Jose Toconas, 45, walks amongst marijuana plants growing in his home in the mountains of Tacueyo, Cauca, Colombia, February 10, 2016. (Image via Reuters)

In addition, Colombia is continuing to further frame its medical marijuana market to fully supply the growing marijuana demand.

In 2016, Colombia’s Congress voted to legalize marijuana for medicinal and scientific purposes, and a year after the country passed a legislation to provide a framework for commercial medical cannabis cultivation. In December 2017, Colombia saw at least six companies surpassing the licensing processing and planting their first seedlings. Interestingly enough, of these six, three companies are headquartered in Toronto — though they were born in Colombia.

To be better prepared for medical marijuana exports, the Colombian Association of Cannabis Industries was also formed in late 2017.
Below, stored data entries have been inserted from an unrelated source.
(** * A shallow embedding of the Sudoku game of [script.js]

    The development follows the source file top-down: the random shuffle,
    the backtracking solution generator, the clue-removal step, and then
    the game session with its event handlers and its persistence.

    Conventions.
    - Cell values are JavaScript numbers that only ever hold small
      integers; they are modelled as [Z].  Loop counters and cell indices
      are never negative and are modelled as [nat].
    - A JavaScript array is a [list]; [a[i]] is stdpp's [a !! i], whose
      [None] is JavaScript's [undefined].
    - [Math.random] is an oracle: a stream of draws threaded through every
      function that shuffles; [Date.now()] is an argument of the handler
      that reads it.
    - The three grids of a session never share a row array:
      [generatePuzzle], [startNewGame] and [resetGame] copy row by row and
      [JSON.parse] builds fresh arrays.  A session is therefore a record
      of values; the module [Heap] models the one copy that a statement
      below is about.
    - The DOM is written and never read back, except for the value of the
      difficulty selector and the status text, which are fields of the
      world. *)

From stdpp Require Import base numbers option list strings pretty.

(** ** Randomness *)

(** The stream of values that [Math.random] will deliver.  The only use of
    [Math.random] in the source is [Math.floor(Math.random() * (i + 1))],
    an integer in [0, i]; [randomBelow n] is that integer for [n = i + 1]. *)
Definition Rng := nat → nat.

Definition randomBelow (n : nat) (rng : Rng) : nat * Rng :=
  (rng 0 mod n, λ k, rng (S k)).

(** ** shuffleArray (Fisher-Yates) *)

(** [[arr[i], arr[j]] = [arr[j], arr[i]]]: both reads happen first, then
    [arr[i]] is written, then [arr[j]]. *)
Definition swap {A} (arr : list A) (i j : nat) : list A :=
  match arr !! i, arr !! j with
  | Some x, Some y => <[j:=x]> (<[i:=y]> arr)
  | _, _ => arr
  end.

(** The loop [for (let i = arr.length - 1; i > 0; i--)], entered at [i]. *)
Fixpoint shuffleLoop {A} (i : nat) (arr : list A) (rng : Rng) : list A * Rng :=
  match i with
  | 0 => (arr, rng)
  | S i' =>
      let '(j, rng') := randomBelow (i + 1) rng in
      shuffleLoop i' (swap arr i j) rng'
  end.

Definition shuffleArray {A} (array : list A) (rng : Rng) : list A * Rng :=
  shuffleLoop (length array - 1) array rng.

(** ** Grids *)

Abbreviation Grid := (list (list Z)) (only parsing).

(** [grid[r][c]]; [None] is [undefined].  (With [r] outside the grid the
    source raises a TypeError instead; every caller uses [r < 9] on a grid
    of nine rows, and the theorems below carry that as [wfGrid].) *)
Definition get (g : Grid) (r c : nat) : option Z := g !! r ≫= (.!! c).

(** [grid[r][c] = v] for a cell inside the grid. *)
Definition set (g : Grid) (r c : nat) (v : Z) : Grid := alter (<[c:=v]>) r g.

(** [grid[r][c] === v] *)
Definition cellIs (g : Grid) (r c : nat) (v : Z) : bool :=
  bool_decide (get g r c = Some v).

Definition wfGrid (g : Grid) : Prop :=
  length g = 9 ∧ Forall (λ row, length row = 9) g.

(** [Array(9).fill(null).map(() => Array(9).fill(0))] *)
Definition zeroGrid : Grid := replicate 9 (replicate 9 0%Z).

Definition digits : list Z := [1; 2; 3; 4; 5; 6; 7; 8; 9]%Z.

(** The 81 cells in row-major order, the order of the nested [for] loops. *)
Definition allCells : list (nat * nat) :=
  r ← seq 0 9; c ← seq 0 9; [(r, c)].

(** ** findEmptyCell and isValidPlacement *)

Definition findEmptyCell (grid : Grid) : option (nat * nat) :=
  find (λ '(row, col), cellIs grid row col 0) allCells.
(** X12: the size declared in the header bounds where a frame may start.
    When the frames found fill the declared size, nothing that follows
    them reaches the record, not even a further well-formed frame; a frame
    that starts inside the declared size is taken whole, wherever it
    ends. *)
Theorem bytes_beyond_tag_ignored (path : string) (w : World)
    (hdr : list ascii) (fs : list Frame) (tail : list ascii) :
  check_id3_tag_presence path = true -> deny_open w path RB = false ->
  files w !! path = Some (hdr ++ frames_bytes fs ++ tail) ->
  length hdr = 10%nat -> take 3 hdr = lit "ID3" ->
  frames_fit (10 + tag_size hdr) 10 fs ->
  (tag_size hdr <= Z.of_nat (length (frames_bytes fs)))%Z ->
  fst (read_id3_tags path w) = Some (store_frames fs (initial_tag hdr)).
Proof.
  intros Hck Hd Hc Hlen Hmagic Hfit Hsize.
  apply (read_id3_tags_frames path w hdr fs tail).
  unfold holds_tag. repeat (split; [done|]).
  left. lia.
Qed.

Lemma bytes_beyond_tag_ignored_witness :
  fst (read_id3_tags "song.mp3" (one_file "song.mp3" late_frame_file))
  = Some (store_frames [skip_unknown; skip_title] (initial_tag skip_header)).
Proof.
  apply (bytes_beyond_tag_ignored "song.mp3" (one_file "song.mp3" late_frame_file)
           skip_header [skip_unknown; skip_title]
           (frame_bytes (mkFrame (lit "TIT2") [NUL; NUL] (lit "Late")))).
  - reflexivity.
  - reflexivity.
  - reflexivity.
  - reflexivity.
  - reflexivity.
  - cbn [frames_fit].
    split; [|split; [vm_compute; reflexivity|]].
    { split; [reflexivity|]. split; [discriminate|]. split; [reflexivity|].
      vm_compute. reflexivity. }
    split; [|split; [vm_compute; reflexivity|exact I]].
    split; [reflexivity|]. split; [discriminate|]. split; [reflexivity|].
    vm_compute. reflexivity.
  - vm_compute. discriminate.
Defined.

(** ** Further properties of the writer *)

Lemma rewritten_files (path : string) (R : list ascii)
    (F : gmap string (list ascii)) :
  path <> temp_name ->
  <[path := R]> (delete temp_name (delete path (<[temp_name := R]> F)))
  = <[path := R]> (delete temp_name F).
Proof.
  intros Hne. apply map_eq. intros i.
  destruct (decide (i = path)) as [->|Hi].
  { by rewrite !lookup_insert_eq. }
  rewrite !lookup_insert_ne by done.
  destruct (decide (i = temp_name)) as [->|Hi'].
  { by rewrite !lookup_delete_eq. }
  by rewrite !lookup_delete_ne, lookup_insert_ne by done.
Qed.

(** The run of [write_id3_tags] when the header read falls short. *)
Lemma write_id3_tags_short (path : string) (data : TagData) (w : World)
    (orig : list ascii) :
  check_id3_tag_presence path = true -> files w !! path = Some orig ->
  deny_open w path RB = false -> deny_open w temp_name WBplus = false ->
  path = temp_name \/ (length orig < 10)%nat ->
  write_id3_tags path data w
  = ((-1)%Z,
     add_err msg_header
       (upd (<[temp_name := []]> (files w))
            [Fopen path RB; Fopen temp_name WBplus; Fread path 10;
             Fclose path; Fclose temp_name] w)).
Proof.
  intros Hck Hc Hd Hdt Hshort. unfold write_id3_tags.
  rewrite Hck. cbn [negb].
  erewrite bind_run by (rewrite fopen_rb, Hd, Hc; reflexivity).
  cbv beta iota.
  erewrite bind_run by (apply fopen_wb; exact Hdt).
  cbv beta iota. rewrite upd_add_io. cbn [app files add_io].
  assert (exists c, <[temp_name := []]> (files w) !! path = Some c /\
                    (length c < 10)%nat) as (c & Hc' & Hlen).
  { destruct (decide (path = temp_name)) as [->|Hne].
    - exists []. rewrite lookup_insert_eq. split; [done|simpl; lia].
    - exists orig. rewrite lookup_insert_ne by done.
      destruct Hshort; [done|]. by split. }
  erewrite bind_run by (apply fread_run; [exact Hc'|lia]).
  cbv beta iota. change (Z.to_nat 10) with 10%nat. rewrite drop_0.
  rewrite length_take.
  destruct (Nat.eqb_spec (10 `min` length c) 10) as [?|_]; [lia|].
  cbn [negb]. unfold bind, fclose, display_error, ret. cbn [f_path].
  by rewrite !add_io_upd.
Qed.

Lemma write_id3_tags_no_open (path : string) (data : TagData) (w : World) :
  check_id3_tag_presence path = true ->
  deny_open w path RB = true \/ files w !! path = None ->
  write_id3_tags path data w
  = ((-1)%Z, add_err msg_open_orig (add_io [Fopen path RB] w)).
Proof.
  intros Hck H. unfold write_id3_tags. rewrite Hck. cbn [negb].
  unfold bind at 1. rewrite fopen_rb.
  destruct (deny_open w path RB); [done|].
  destruct H as [?|Hn]; [done|by rewrite Hn].
Qed.

Lemma write_id3_tags_no_temp (path : string) (data : TagData) (w : World) :
  check_id3_tag_presence path = true ->
  deny_open w path RB = false -> is_Some (files w !! path) ->
  deny_open w temp_name WBplus = true ->
  write_id3_tags path data w
  = ((-1)%Z,
     add_err msg_open_temp
       (add_io [Fopen path RB; Fopen temp_name WBplus; Fclose path] w)).
Proof.
  intros Hck Hd (orig & Hc) Hdt. unfold write_id3_tags. rewrite Hck. cbn [negb].
  erewrite bind_run by (rewrite fopen_rb, Hd, Hc; reflexivity).
  cbv beta iota.
  unfold bind at 1. unfold fopen. cbn [add_io deny_open]. rewrite Hdt.
  unfold bind, fclose, display_error, ret. cbn [f_path].
  by rewrite !add_io_add_io.
Qed.

(** X13: after a successful [write_id3_tags] the file system is the one
    before with the rewritten bytes under the file's name and no file named
    "temp.mp3": a file of that name that was there before is lost, every
    other file is as it was.  Nothing is printed on standard error. *)
Theorem write_success_files (path : string) (data : TagData) (w : World)
    (orig : list ascii) :
  files w !! path = Some orig ->
  fst (write_id3_tags path data w) = 0%Z ->
  let w' := snd (write_id3_tags path data w) in
  files w' = <[path := rewritten orig data]> (delete temp_name (files w)) /\
  files w' !! temp_name = None /\
  stderr w' = stderr w.
Proof.
  intros Hc Hok.
  apply write_id3_tags_succeeds_iff in Hok
    as (Hck & Hd & _ & Hdt & Hh & Hrm & Hrn).
  assert (path <> temp_name) as Hne.
  { intros ->. by rewrite header_read_temp in Hh. }
  rewrite (header_read_other _ _ _ Hne Hc), length_take in Hh.
  destruct (write_id3_tags_outcome path data w orig Hck Hc Hd Hdt Hne)
    as (cs & Hrun); [lia|].
  rewrite Hrun, Hrm, Hrn. cbn [snd upd set_files add_io files stderr].
  rewrite rewritten_files by done.
  split; [done|]. split; [|done].
  by rewrite lookup_insert_ne, lookup_delete_eq.
Qed.

Lemma write_success_files_witness :
  let w' := snd (write_id3_tags "song.mp3" dummy_tags with_temp_file) in
  files w' = <["song.mp3" := rewritten scenario_file dummy_tags]>
               (delete temp_name (files with_temp_file)) /\
  files w' !! temp_name = None /\
  stderr w' = stderr with_temp_file.
Proof.
  apply (write_success_files "song.mp3" dummy_tags with_temp_file scenario_file).
  - reflexivity.
  - vm_compute. reflexivity.
Defined.

(** X14: when the system refuses to remove the original, [write_id3_tags]
    returns -1 and prints "Error: Failed to remove original file."; the
    original is untouched and the rewritten bytes are left behind under
    "temp.mp3". *)
Theorem write_remove_refused (path : string) (data : TagData) (w : World)
    (orig : list ascii) :
  check_id3_tag_presence path = true -> files w !! path = Some orig ->
  deny_open w path RB = false -> deny_open w temp_name WBplus = false ->
  path <> temp_name -> (10 <= length orig)%nat ->
  deny_remove w path = true ->
  let r := write_id3_tags path data w in
  fst r = (-1)%Z /\
  files (snd r) = <[temp_name := rewritten orig data]> (files w) /\
  files (snd r) !! path = Some orig /\
  stderr (snd r) = stderr w ++ [msg_remove].
Proof.
  intros Hck Hc Hd Hdt Hne Hlen Hrm.
  destruct (write_id3_tags_outcome path data w orig Hck Hc Hd Hdt Hne Hlen)
    as (cs & Hrun).
  cbv zeta. rewrite Hrun, Hrm. cbn [fst snd upd set_files add_io add_err files stderr].
  by rewrite lookup_insert_ne.
Qed.
(** X1: three of the nine tests of [CanHandle] never decide: a DSN that
    begins with sqlite3, postgresql or cockroachdb already begins with
    sqlite, postgres or cockroach. *)
Theorem CanHandle_redundant_tests (dsn : string) :
  CanHandle dsn = CanHandle_short dsn.
Proof.
  unfold CanHandle, CanHandle_short.
  pose proof (HasPrefix_shorter dsn "sqlite" "3") as H1.
  pose proof (HasPrefix_shorter dsn "postgres" "ql") as H2.
  pose proof (HasPrefix_shorter dsn "cockroach" "db") as H3.
  cbn [append] in H1, H2, H3.
  destruct (dsn =? "memory")%string, (strings.HasPrefix dsn "mysql"),
    (strings.HasPrefix dsn "sqlite"), (strings.HasPrefix dsn "sqlite3"),
    (strings.HasPrefix dsn "postgres"), (strings.HasPrefix dsn "postgresql"),
    (strings.HasPrefix dsn "cockroach"), (strings.HasPrefix dsn "cockroachdb"),
    (strings.HasPrefix dsn "crdb"); cbn; try reflexivity;
    first [ discriminate (H1 eq_refl) | discriminate (H2 eq_refl) | discriminate (H3 eq_refl) ].
Qed.

(** X2: the engine prefixes are matched as prefixes, the word memory as a
    whole: what follows a handled engine DSN does not matter, but memory
    followed by anything is not handled. *)
Theorem CanHandle_suffix (dsn suffix : string) :
  (CanHandle dsn = true -> dsn <> "memory" -> CanHandle (dsn ++ suffix) = true) /\
  (suffix <> "" -> CanHandle ("memory" ++ suffix) = false).
Proof.
  split.
  - unfold CanHandle. intros H Hne.
    apply String.eqb_neq in Hne. rewrite Hne in H. cbn [orb] in H.
    repeat match type of H with
           | (_ || _)%bool = true => apply orb_true_iff in H; destruct H as [H|H]
           end;
      apply (HasPrefix_longer _ _ suffix) in H; rewrite H;
      rewrite ?orb_true_r; reflexivity.
  - intros Hne. destruct suffix as [|ch rest]; [congruence|]. reflexivity.
Qed.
On top of that, Colombia has recently approved a law to promote the use of cannabis-based medication.

With a population of almost 49 million, the demand in Colombia should fuel even more growth, as more than 2.2 million people suffer from chronic pain.  Another 475,000 suffer from post-traumatic stress disorder (PTSD). More than 520,000 deal with insomnia.

Lower production costs

If compared to Canada, Colombia enjoys lower cannabis production costs.

Rodrigo Gomez, president of the Cannabis Industry Association, as quoted by said the coming year will be a  “period of consolidation” for Colombian cannabis companies.

“Growers and refiners, he adds, will begin testing products and honing in on a marketable portfolio. Investment is coming to Colombia because of the quality of the terrain.”